The RCEP has a combined gross domestic product (GDP) to the tune of $26.2 trillion, or 30 per cent of global GDP, and engages 2.2 billion people, or 30 per cent of the world’s population, he said citing 2019 data.
Hong Vanak, director of International Economics at the Royal Academy of Cambodia, told The Post on June 22 that ratification of the RCEP would drive the Cambodian market to another echelon.
Before signing the agreement, the Cambodian government carefully weighed potential products that could meet the perceived needs of the signatories, he said, suggesting that the Kingdom must now ramp up the volume and quality of production and raise its level of diversification.

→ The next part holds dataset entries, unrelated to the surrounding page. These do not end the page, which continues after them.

(* ===== verification/RbTree.v ===== *)
(** * The red-black tree of the piece tree

    [src/src/vs/editor/common/model/pieceTreeTextBuffer/rbTreeBase.ts], with [rbInsertLeft]
    and [rbInsertRight] of [pieceTreeBase.ts] in the same directory.  Nodes are objects that
    point to parent and children and are mutated in place: a heap of records, addressed by
    pointers.  [SENTINEL] is one shared node that stands for every missing node; [null],
    the pointer of a detached node, is no address, and following it throws.

    Every node caches the length and the line feeds of its left subtree; the operations keep
    these up to date along the path to the root. *)

From S2P Require Import Prelude Store.

Definition ptr : Type := Z.
Definition SENTINEL : ptr := 0.
Definition null : ptr := -1.

(** [next] and [prev] test a pointer to be real. *)
Inductive NodeColor : Type := Black | Red.

#[export] Instance NodeColor_eq_dec : EqDecision NodeColor.
Proof. solve_decision. Defined.

Record BufferCursor : Type := mkCursor { line : Z; column : Z }.

Record Piece : Type := mkPiece {
  bufferIndex : Z; start : BufferCursor; end_ : BufferCursor; lineFeedCnt : Z; length : Z }.

#[export] Instance BufferCursor_eq_dec : EqDecision BufferCursor.
Proof. solve_decision. Defined.
#[export] Instance Piece_eq_dec : EqDecision Piece.
Proof. solve_decision. Defined.

(** [piece] is [null] in [SENTINEL] only. *)
Record TreeNode : Type := mkNode {
  parent : ptr; left : ptr; right : ptr; color : NodeColor;
  piece : option Piece; size_left : Z; lf_left : Z }.

#[export] Instance TreeNode_eq_dec : EqDecision TreeNode.
Proof. solve_decision. Defined.

Definition with_parent p n := mkNode p (left n) (right n) (color n) (piece n) (size_left n) (lf_left n).
Definition with_left p n := mkNode (parent n) p (right n) (color n) (piece n) (size_left n) (lf_left n).
Definition with_right p n := mkNode (parent n) (left n) p (color n) (piece n) (size_left n) (lf_left n).
Definition with_color c n := mkNode (parent n) (left n) (right n) c (piece n) (size_left n) (lf_left n).
Definition with_piece p n := mkNode (parent n) (left n) (right n) (color n) (Some p) (size_left n) (lf_left n).
Definition with_size_left z n := mkNode (parent n) (left n) (right n) (color n) (piece n) z (lf_left n).
Definition with_lf_left z n := mkNode (parent n) (left n) (right n) (color n) (piece n) (size_left n) z.

(** The objects and the [root] of the tree at work. *)
Record store : Type := mkStore { heap : gmap ptr TreeNode; root : ptr }.

Abbreviation M := (ST store).

Definition deref (p : ptr) : M TreeNode := fun s =>
  match heap s !! p with Some n => Ok (n, s) | None => Throw TypeError end.

(** [p.f], and [p.f = ...]. *)
Definition fld {A} (f : TreeNode -> A) (p : ptr) : M A := n ← deref p; mret (f n).

Definition upd (p : ptr) (f : TreeNode -> TreeNode) : M unit := fun s =>
  match heap s !! p with
  | Some n => Ok (tt, mkStore (<[p := f n]> (heap s)) (root s))
  | None => Throw TypeError
  end.

Definition get_root : M ptr := gets root.
Definition set_root (p : ptr) : M unit := modify (fun s => mkStore (heap s) p).

(** A bound on the length of every path, as no node is passed twice. *)
Definition enough : M nat := gets (fun s => S (size (heap s))).

Definition while_ {X} (cond : X -> M bool) (body : X -> M X) (x : X) : M X :=
  fuel ← enough; loop fuel cond body x.

(** The address of a new object: none in use, and not [null]. *)
Definition fresh_ptr (h : gmap ptr TreeNode) : ptr := 1 + foldr Z.max 0 ((map_to_list h).*1).

(** [x.piece ? x.piece.length : 0]. *)
Definition piece_length (p : option Piece) : Z := match p with Some p => length p | None => 0 end.
Definition piece_lf (p : option Piece) : Z := match p with Some p => lineFeedCnt p | None => 0 end.

(** [node.piece.length], which throws for [SENTINEL]. *)
Definition get_piece (p : ptr) : M Piece :=
  o ← fld piece p;
  match o with Some pc => mret pc | None => throw TypeError end.

Module RB.

(** ** Walking *)

Definition leftest (node : ptr) : M ptr :=
  while_ (fun node => l ← fld left node; mret (negb (l =? SENTINEL))) (fld left) node.

Definition righttest (node : ptr) : M ptr :=
  while_ (fun node => r ← fld right node; mret (negb (r =? SENTINEL))) (fld right) node.

Definition next (this : ptr) : M ptr :=
  r ← fld right this;
  if negb (r =? SENTINEL) then leftest r
  else
    node ← while_ (fun node =>
        p ← fld parent node;
        if p =? SENTINEL then mret false else l ← fld left p; mret (negb (l =? node)))
      (fld parent) this;
    fld parent node.

Definition prev (this : ptr) : M ptr :=
  l ← fld left this;
  if negb (l =? SENTINEL) then righttest l
  else
    node ← while_ (fun node =>
        p ← fld parent node;
        if p =? SENTINEL then mret false else r ← fld right p; mret (negb (r =? node)))
      (fld parent) this;
    fld parent node.

Definition detach (this : ptr) : M unit :=
  upd this (with_parent null);; upd this (with_left null);; upd this (with_right null).

Fixpoint calculateSize_ (fuel : nat) (node : ptr) : M Z :=
  match fuel with
  | O => throw OtherError
  | S fuel' =>
      if node =? SENTINEL then mret 0
      else
        sl ← fld size_left node;
        pc ← get_piece node;
        r ← fld right node;
        z ← calculateSize_ fuel' r;
        mret (sl + length pc + z)
  end.

Definition calculateSize (node : ptr) : M Z := fuel ← enough; calculateSize_ fuel node.

Fixpoint calculateLF_ (fuel : nat) (node : ptr) : M Z :=
  match fuel with
  | O => throw OtherError
  | S fuel' =>
      if node =? SENTINEL then mret 0
      else
        lf ← fld lf_left node;
        pc ← get_piece node;
        r ← fld right node;
        z ← calculateLF_ fuel' r;
        mret (lf + lineFeedCnt pc + z)
  end.

Definition calculateLF (node : ptr) : M Z := fuel ← enough; calculateLF_ fuel node.

Definition resetSentinel : M unit := upd SENTINEL (with_parent SENTINEL).

(** ** Rotations *)

Definition leftRotate (x : ptr) : M unit :=
  y ← fld right x;
  xn ← deref x;
  upd y (fun n => with_size_left (size_left n + (size_left xn + piece_length (piece xn))) n);;
  xn ← deref x;
  upd y (fun n => with_lf_left (lf_left n + (lf_left xn + piece_lf (piece xn))) n);;
  yl ← fld left y;
  upd x (with_right yl);;
  when (negb (yl =? SENTINEL)) (upd yl (with_parent x));;
  xp ← fld parent x;
  upd y (with_parent xp);;
  (if xp =? SENTINEL then set_root y
   else
     xpl ← fld left xp;
     if xpl =? x then upd xp (with_left y) else upd xp (with_right y));;
  upd y (with_left x);;
  upd x (with_parent y).

Definition rightRotate (y : ptr) : M unit :=
  x ← fld left y;
  xr ← fld right x;
  upd y (with_left xr);;
  when (negb (xr =? SENTINEL)) (upd xr (with_parent y));;
  yp ← fld parent y;
  upd x (with_parent yp);;
  xn ← deref x;
  upd y (fun n => with_size_left (size_left n - (size_left xn + piece_length (piece xn))) n);;
  xn ← deref x;
  upd y (fun n => with_lf_left (lf_left n - (lf_left xn + piece_lf (piece xn))) n);;
  (if yp =? SENTINEL then set_root x
   else
     ypr ← fld right yp;
     if ypr =? y then upd yp (with_right x) else upd yp (with_left x));;
  upd x (with_right y);;
  upd y (with_parent x).

(** ** Metadata *)

Definition add_left (delta lf_delta : Z) (n : TreeNode) : TreeNode :=
  with_lf_left (lf_left n + lf_delta) (with_size_left (size_left n + delta) n).

(** One turn of the loops that hand a difference up to the root. *)
Definition update_step (delta lineFeedCntDelta : Z) (x : ptr) : M ptr :=
  p ← fld parent x;
  pl ← fld left p;
  when (pl =? x) (upd p (add_left delta lineFeedCntDelta));;
  fld parent x.

Definition updateTreeMetadata (x : ptr) (delta lineFeedCntDelta : Z) : M unit :=
  _ ← while_ (fun x => r ← get_root; mret (negb (x =? r) && negb (x =? SENTINEL)))
    (update_step delta lineFeedCntDelta) x;
  mret tt.

Definition recomputeTreeMetadata (x : ptr) : M unit :=
  r ← get_root;
  if x =? r then mret tt
  else
    x ← while_ (fun x =>
        r ← get_root;
        if x =? r then mret false
        else p ← fld parent x; pr ← fld right p; mret (x =? pr))
      (fld parent) x;
    r ← get_root;
    if x =? r then mret tt
    else
      x ← fld parent x;
      l ← fld left x;
      size ← calculateSize l;
      sl ← fld size_left x;
      let delta := size - sl in
      l ← fld left x;
      lf ← calculateLF l;
      lfl ← fld lf_left x;
      let lf_delta := lf - lfl in
      upd x (add_left delta lf_delta);;
      _ ← while_ (fun x =>
          r ← get_root;
          mret (negb (x =? r) && (negb (delta =? 0) || negb (lf_delta =? 0))))
        (update_step delta lf_delta) x;
      mret tt.

(** ** Insertion *)

(** The body of the loop of [fixInsert]; [x] after it. *)
Definition fixInsert_step (x : ptr) : M ptr :=
  p ← fld parent x;
  g ← fld parent p;
  gl ← fld left g;
  if p =? gl then
    y ← fld right g;
    yc ← fld color y;
    if decide (yc = Red) then
      upd p (with_color Black);;
      upd y (with_color Black);;
      upd g (with_color Red);;
      mret g
    else
      pr ← fld right p;
      x ← (if x =? pr then leftRotate p;; mret p else mret x);
      p ← fld parent x;
      upd p (with_color Black);;
      g ← fld parent p;
      upd g (with_color Red);;
      rightRotate g;;
      mret x
  else
    y ← fld left g;
    yc ← fld color y;
    if decide (yc = Red) then
      upd p (with_color Black);;
      upd y (with_color Black);;
      upd g (with_color Red);;
      mret g
    else
      pl ← fld left p;
      x ← (if x =? pl then rightRotate p;; mret p else mret x);
      p ← fld parent x;
      upd p (with_color Black);;
      g ← fld parent p;
      upd g (with_color Red);;
      leftRotate g;;
      mret x.

Definition fixInsert (x : ptr) : M unit :=
  recomputeTreeMetadata x;;
  _ ← while_ (fun x =>
      r ← get_root;
      if x =? r then mret false
      else p ← fld parent x; c ← fld color p; mret (bool_decide (c = Red)))
    fixInsert_step x;
  r ← get_root;
  upd r (with_color Black).

(** [new TreeNode(p, NodeColor.Red)] with the five assignments that follow it. *)
Definition new_node (p : Piece) : M ptr := fun s =>
  let z := fresh_ptr (heap s) in
  Ok (z, mkStore (<[z := mkNode SENTINEL SENTINEL SENTINEL Red (Some p) 0 0]> (heap s)) (root s)).

(** A [node] that is [null] is only passed when the tree is empty. *)
Definition rbInsertRight (node : ptr) (p : Piece) : M ptr :=
  z ← new_node p;
  x ← get_root;
  (if x =? SENTINEL then set_root z;; upd z (with_color Black)
   else
     r ← fld right node;
     if r =? SENTINEL then upd node (with_right z);; upd z (with_parent node)
     else
       nextNode ← leftest r;
       upd nextNode (with_left z);;
       upd z (with_parent nextNode));;
  fixInsert z;;
  mret z.

Definition rbInsertLeft (node : ptr) (p : Piece) : M ptr :=
  z ← new_node p;
  x ← get_root;
  (if x =? SENTINEL then set_root z;; upd z (with_color Black)
   else
     l ← fld left node;
     if l =? SENTINEL then upd node (with_left z);; upd z (with_parent node)
     else
       prevNode ← righttest l;
       upd prevNode (with_right z);;
       upd z (with_parent prevNode));;
  fixInsert z;;
  mret z.

(** ** Deletion *)

(** The body of the loop of [rbDelete]; [x] after it. *)
Definition fixDelete_step (x : ptr) : M ptr :=
  p ← fld parent x;
  pl ← fld left p;
  if x =? pl then
    w ← fld right p;
    wc ← fld color w;
    w ← (if decide (wc = Red) then
           upd w (with_color Black);;
           upd p (with_color Red);;
           leftRotate p;;
           p ← fld parent x;
           fld right p
         else mret w);
    wl ← fld left w;
    wlc ← fld color wl;
    wr ← fld right w;
    wrc ← fld color wr;
    if bool_decide (wlc = Black) && bool_decide (wrc = Black) then
      upd w (with_color Red);;
      fld parent x
    else
      w ← (if decide (wrc = Black) then
             upd wl (with_color Black);;
             upd w (with_color Red);;
             rightRotate w;;
             p ← fld parent x;
             fld right p
           else mret w);
      p ← fld parent x;
      pc ← fld color p;
      upd w (with_color pc);;
      upd p (with_color Black);;
      wr ← fld right w;
      upd wr (with_color Black);;
      leftRotate p;;
      get_root
  else
    w ← fld left p;
    wc ← fld color w;
    w ← (if decide (wc = Red) then
           upd w (with_color Black);;
           upd p (with_color Red);;
           rightRotate p;;
           p ← fld parent x;
           fld left p
         else mret w);
    wl ← fld left w;
    wlc ← fld color wl;
    wr ← fld right w;
    wrc ← fld color wr;
    if bool_decide (wlc = Black) && bool_decide (wrc = Black) then
      upd w (with_color Red);;
      fld parent x
    else
      w ← (if decide (wlc = Black) then
             upd wr (with_color Black);;
             upd w (with_color Red);;
             leftRotate w;;
             p ← fld parent x;
             fld left p
           else mret w);
      p ← fld parent x;
      pc ← fld color p;
      upd w (with_color pc);;
      upd p (with_color Black);;
      wl ← fld left w;
      upd wl (with_color Black);;
      rightRotate p;;
      get_root.

Definition fixDelete (x : ptr) : M ptr :=
  while_ (fun x =>
      r ← get_root;
      if x =? r then mret false else c ← fld color x; mret (bool_decide (c = Black)))
    fixDelete_step x.

(** Putting [x] in the place of [y], where [y !== z] is the successor that replaces [z]. *)
Definition transplant (z y x : ptr) : M unit :=
  yp ← fld parent y;
  upd x (with_parent (if yp =? z then y else yp));;
  recomputeTreeMetadata x;;
  zn ← deref z;
  upd y (with_left (left zn));;
  upd y (with_right (right zn));;
  upd y (with_parent (parent zn));;
  upd y (with_color (color zn));;
  r ← get_root;
  (if z =? r then set_root y
   else
     zpl ← fld left (parent zn);
     if z =? zpl then upd (parent zn) (with_left y) else upd (parent zn) (with_right y));;
  yl ← fld left y;
  when (negb (yl =? SENTINEL)) (upd yl (with_parent y));;
  yr ← fld right y;
  when (negb (yr =? SENTINEL)) (upd yr (with_parent y));;
  zn ← deref z;
  upd y (with_size_left (size_left zn));;
  upd y (with_lf_left (lf_left zn));;
  recomputeTreeMetadata y.

(** After [z.detach()]: the metadata of [x.parent], when [x] is its left child. *)
Definition recompute_left (x : ptr) : M unit :=
  p ← fld parent x;
  pl ← fld left p;
  when (pl =? x)
    (newSizeLeft ← calculateSize x;
     newLFLeft ← calculateLF x;
     pn ← deref p;
     when (negb (newSizeLeft =? size_left pn) || negb (newLFLeft =? lf_left pn))
       (upd p (with_size_left newSizeLeft);;
        upd p (with_lf_left newLFLeft);;
        updateTreeMetadata p (newSizeLeft - size_left pn) (newLFLeft - lf_left pn))).

Definition rbDelete (z : ptr) : M unit :=
  zn ← deref z;
  y ← (if left zn =? SENTINEL then mret z
       else if right zn =? SENTINEL then mret z
       else leftest (right zn));
  x ← (if left zn =? SENTINEL then fld right y
       else if right zn =? SENTINEL then fld left y
       else fld right y);
  r ← get_root;
  if y =? r then
    set_root x;;
    upd x (with_color Black);;
    detach z;;
    resetSentinel;;
    r ← get_root;
    upd r (with_parent SENTINEL)
  else
    yc ← fld color y;
    yp ← fld parent y;
    ypl ← fld left yp;
    (if y =? ypl then upd yp (with_left x) else upd yp (with_right x));;
    (if y =? z then
       yp ← fld parent y;
       upd x (with_parent yp);;
       recomputeTreeMetadata x
     else transplant z y x);;
    detach z;;
    recompute_left x;;
    xp ← fld parent x;
    recomputeTreeMetadata xp;;
    if decide (yc = Red) then resetSentinel
    else
      x ← fixDelete x;
      upd x (with_color Black);;
      resetSentinel.

End RB.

“Although the RCEP agreement links us to more trading partners and provides special conditions on the export and import of goods, what’s more important is – can our products match other countries’ needs? This is an important detail that must be seriously pondered over,” he said.
He suggested that everyone should aspire to push for a prompt ratification of the RCEP, given the economic potential of Cambodian exports, such as finished textile products and agricultural goods.
Cambodia Chamber of Commerce vice-president Lim Heng stressed that trade deals, whether bilateral or multilateral, are a net positive for the national economy, creating opportunities for exports and improving access to investments.
“Because the RCEP is a regional agreement with major markets in large countries, Cambodia must strive to expand its production with a focus on high quality to bring more revenue into the national economy,” he said.
Last year, the Kingdom exported $17.21537 billion worth of goods, an increase of 16.72 per cent over 2019, the commerce ministry reported.
With RCEP negotiations and additional research as a base, the Jakarta-based Economic Research Institute for ASEAN and East Asia (ERIA) found that the RCEP would boost the Kingdom’s gross domestic product (GDP) an additional two per cent, increase exports by an extra 7.3 per cent and raise investment by an added 23.4 per cent.